YOUR GOAL — Among the entries below, only the lines starting at the one with "(** The third" and ending at the one with "revert m. induction l as [|k l IH]; intros m Hnd", both included, are to be printed exactly.

DATA IN THIS EXERCISE —
————————
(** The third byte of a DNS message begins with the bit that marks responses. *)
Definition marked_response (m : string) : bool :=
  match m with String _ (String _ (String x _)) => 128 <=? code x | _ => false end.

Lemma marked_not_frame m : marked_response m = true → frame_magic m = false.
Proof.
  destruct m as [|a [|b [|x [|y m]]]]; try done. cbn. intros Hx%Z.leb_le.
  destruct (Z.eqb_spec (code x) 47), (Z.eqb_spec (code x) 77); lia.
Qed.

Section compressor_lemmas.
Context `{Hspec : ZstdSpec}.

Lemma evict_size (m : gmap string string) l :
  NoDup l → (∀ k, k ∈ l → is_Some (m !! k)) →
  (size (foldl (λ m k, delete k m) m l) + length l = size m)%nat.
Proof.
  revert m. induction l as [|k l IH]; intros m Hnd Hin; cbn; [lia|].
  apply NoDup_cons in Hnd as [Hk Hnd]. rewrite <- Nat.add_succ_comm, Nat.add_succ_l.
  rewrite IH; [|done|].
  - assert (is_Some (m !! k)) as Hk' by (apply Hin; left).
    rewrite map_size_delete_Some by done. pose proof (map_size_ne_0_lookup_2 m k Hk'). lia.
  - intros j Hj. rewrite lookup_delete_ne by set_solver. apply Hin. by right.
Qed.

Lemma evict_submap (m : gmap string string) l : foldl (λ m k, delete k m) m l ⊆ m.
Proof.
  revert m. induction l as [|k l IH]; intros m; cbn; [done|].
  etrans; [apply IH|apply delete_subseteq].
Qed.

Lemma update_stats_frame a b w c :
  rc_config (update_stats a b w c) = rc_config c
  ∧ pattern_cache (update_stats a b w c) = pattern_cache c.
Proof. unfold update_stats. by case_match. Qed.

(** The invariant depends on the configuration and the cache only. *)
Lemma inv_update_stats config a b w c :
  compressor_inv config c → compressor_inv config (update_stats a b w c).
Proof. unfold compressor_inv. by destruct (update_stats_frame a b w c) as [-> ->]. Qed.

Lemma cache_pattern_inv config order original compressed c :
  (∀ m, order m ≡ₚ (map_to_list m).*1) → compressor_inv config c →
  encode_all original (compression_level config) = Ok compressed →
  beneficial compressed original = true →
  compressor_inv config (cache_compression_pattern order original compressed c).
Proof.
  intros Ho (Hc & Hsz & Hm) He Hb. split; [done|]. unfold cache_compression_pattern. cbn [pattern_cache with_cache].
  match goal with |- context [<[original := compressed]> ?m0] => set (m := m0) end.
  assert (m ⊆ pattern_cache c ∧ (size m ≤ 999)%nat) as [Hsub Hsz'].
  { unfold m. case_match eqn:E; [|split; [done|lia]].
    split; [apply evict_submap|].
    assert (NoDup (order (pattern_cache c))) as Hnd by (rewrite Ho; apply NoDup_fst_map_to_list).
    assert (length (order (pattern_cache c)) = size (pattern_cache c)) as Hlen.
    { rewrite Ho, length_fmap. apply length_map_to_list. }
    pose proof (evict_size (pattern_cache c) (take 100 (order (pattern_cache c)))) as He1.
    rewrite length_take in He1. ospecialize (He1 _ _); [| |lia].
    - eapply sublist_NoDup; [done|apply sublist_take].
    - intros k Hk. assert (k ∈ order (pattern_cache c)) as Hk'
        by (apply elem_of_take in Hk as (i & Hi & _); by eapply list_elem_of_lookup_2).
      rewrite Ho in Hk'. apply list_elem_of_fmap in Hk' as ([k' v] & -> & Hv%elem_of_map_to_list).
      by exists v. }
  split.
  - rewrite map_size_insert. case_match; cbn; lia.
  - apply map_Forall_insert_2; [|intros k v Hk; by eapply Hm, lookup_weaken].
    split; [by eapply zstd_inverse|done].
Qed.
————————
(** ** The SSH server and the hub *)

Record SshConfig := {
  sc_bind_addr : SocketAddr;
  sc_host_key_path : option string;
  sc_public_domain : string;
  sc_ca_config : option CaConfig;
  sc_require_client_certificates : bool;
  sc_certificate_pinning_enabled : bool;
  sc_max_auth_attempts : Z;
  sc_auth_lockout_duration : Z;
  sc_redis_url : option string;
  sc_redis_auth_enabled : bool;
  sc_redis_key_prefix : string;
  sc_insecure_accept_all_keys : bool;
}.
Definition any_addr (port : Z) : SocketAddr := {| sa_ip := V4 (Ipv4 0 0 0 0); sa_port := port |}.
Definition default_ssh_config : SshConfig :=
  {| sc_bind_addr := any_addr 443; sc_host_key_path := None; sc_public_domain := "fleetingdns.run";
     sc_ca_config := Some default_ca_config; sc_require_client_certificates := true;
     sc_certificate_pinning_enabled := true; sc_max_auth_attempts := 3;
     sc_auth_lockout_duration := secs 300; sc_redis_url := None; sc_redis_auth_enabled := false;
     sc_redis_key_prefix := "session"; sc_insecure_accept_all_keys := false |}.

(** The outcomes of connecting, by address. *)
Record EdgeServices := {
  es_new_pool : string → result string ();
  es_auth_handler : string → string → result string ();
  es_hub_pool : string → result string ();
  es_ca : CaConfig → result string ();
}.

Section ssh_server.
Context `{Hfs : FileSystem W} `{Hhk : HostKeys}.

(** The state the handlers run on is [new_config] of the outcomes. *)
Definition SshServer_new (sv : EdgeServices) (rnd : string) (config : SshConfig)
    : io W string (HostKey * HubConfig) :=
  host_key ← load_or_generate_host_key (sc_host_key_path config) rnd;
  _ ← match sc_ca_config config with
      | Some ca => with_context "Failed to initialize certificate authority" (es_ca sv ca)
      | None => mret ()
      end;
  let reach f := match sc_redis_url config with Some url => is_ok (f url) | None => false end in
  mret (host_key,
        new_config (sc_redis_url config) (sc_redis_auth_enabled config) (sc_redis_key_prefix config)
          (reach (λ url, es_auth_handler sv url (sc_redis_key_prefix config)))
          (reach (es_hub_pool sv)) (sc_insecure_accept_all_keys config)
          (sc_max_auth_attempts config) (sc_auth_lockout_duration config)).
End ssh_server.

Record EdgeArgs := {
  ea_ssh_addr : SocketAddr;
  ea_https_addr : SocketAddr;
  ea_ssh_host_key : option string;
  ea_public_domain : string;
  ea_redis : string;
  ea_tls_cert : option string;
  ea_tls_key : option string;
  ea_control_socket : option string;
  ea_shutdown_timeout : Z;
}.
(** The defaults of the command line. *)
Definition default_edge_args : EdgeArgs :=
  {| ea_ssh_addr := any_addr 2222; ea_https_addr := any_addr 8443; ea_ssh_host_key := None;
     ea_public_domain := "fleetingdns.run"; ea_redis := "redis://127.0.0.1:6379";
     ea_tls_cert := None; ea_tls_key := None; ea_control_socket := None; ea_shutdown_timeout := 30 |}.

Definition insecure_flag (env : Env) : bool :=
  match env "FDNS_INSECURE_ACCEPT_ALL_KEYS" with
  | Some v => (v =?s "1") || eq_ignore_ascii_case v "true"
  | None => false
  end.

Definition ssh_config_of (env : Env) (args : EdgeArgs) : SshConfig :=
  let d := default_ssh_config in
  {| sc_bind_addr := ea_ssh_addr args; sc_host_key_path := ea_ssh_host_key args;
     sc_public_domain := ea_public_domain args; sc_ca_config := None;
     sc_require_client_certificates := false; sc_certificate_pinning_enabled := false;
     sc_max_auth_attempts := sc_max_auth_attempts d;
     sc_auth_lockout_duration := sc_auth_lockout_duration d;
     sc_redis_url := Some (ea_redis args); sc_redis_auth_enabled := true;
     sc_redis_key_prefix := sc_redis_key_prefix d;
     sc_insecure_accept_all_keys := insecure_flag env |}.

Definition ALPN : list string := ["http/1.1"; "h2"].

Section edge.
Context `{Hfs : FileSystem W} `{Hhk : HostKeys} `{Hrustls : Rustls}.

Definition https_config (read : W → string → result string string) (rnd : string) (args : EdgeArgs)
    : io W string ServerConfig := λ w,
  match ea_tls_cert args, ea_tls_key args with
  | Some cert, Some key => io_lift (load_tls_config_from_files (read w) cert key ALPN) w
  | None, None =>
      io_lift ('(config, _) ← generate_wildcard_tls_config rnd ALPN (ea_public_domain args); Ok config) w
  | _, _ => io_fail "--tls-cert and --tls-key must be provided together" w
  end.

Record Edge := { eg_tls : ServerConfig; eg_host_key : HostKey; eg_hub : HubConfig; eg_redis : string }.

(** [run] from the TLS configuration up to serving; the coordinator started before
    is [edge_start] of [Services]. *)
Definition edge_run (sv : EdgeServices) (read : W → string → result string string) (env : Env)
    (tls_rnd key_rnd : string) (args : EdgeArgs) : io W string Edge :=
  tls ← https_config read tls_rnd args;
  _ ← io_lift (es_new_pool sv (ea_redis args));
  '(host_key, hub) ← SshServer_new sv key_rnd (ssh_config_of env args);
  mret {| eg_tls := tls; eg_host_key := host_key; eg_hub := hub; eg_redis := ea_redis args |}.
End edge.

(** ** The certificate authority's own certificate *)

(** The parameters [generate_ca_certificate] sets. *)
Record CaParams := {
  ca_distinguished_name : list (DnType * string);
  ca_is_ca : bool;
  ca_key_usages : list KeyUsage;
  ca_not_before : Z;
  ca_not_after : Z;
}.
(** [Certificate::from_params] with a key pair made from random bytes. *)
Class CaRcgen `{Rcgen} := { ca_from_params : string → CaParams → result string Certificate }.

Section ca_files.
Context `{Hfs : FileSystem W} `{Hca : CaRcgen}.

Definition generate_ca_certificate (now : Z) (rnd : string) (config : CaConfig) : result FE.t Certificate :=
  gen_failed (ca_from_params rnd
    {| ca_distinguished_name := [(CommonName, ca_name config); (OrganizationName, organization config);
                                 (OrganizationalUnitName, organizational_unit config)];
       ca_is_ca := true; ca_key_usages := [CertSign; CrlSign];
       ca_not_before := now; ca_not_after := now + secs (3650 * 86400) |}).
————————
ANSWER TO THIS EXERCISE —
(** The third byte of a DNS message begins with the bit that marks responses. *)
Definition marked_response (m : string) : bool :=
  match m with String _ (String _ (String x _)) => 128 <=? code x | _ => false end.

Lemma marked_not_frame m : marked_response m = true → frame_magic m = false.
Proof.
  destruct m as [|a [|b [|x [|y m]]]]; try done. cbn. intros Hx%Z.leb_le.
  destruct (Z.eqb_spec (code x) 47), (Z.eqb_spec (code x) 77); lia.
Qed.

Section compressor_lemmas.
Context `{Hspec : ZstdSpec}.

Lemma evict_size (m : gmap string string) l :
  NoDup l → (∀ k, k ∈ l → is_Some (m !! k)) →
  (size (foldl (λ m k, delete k m) m l) + length l = size m)%nat.
Proof.
  revert m. induction l as [|k l IH]; intros m Hnd Hin; cbn; [lia|].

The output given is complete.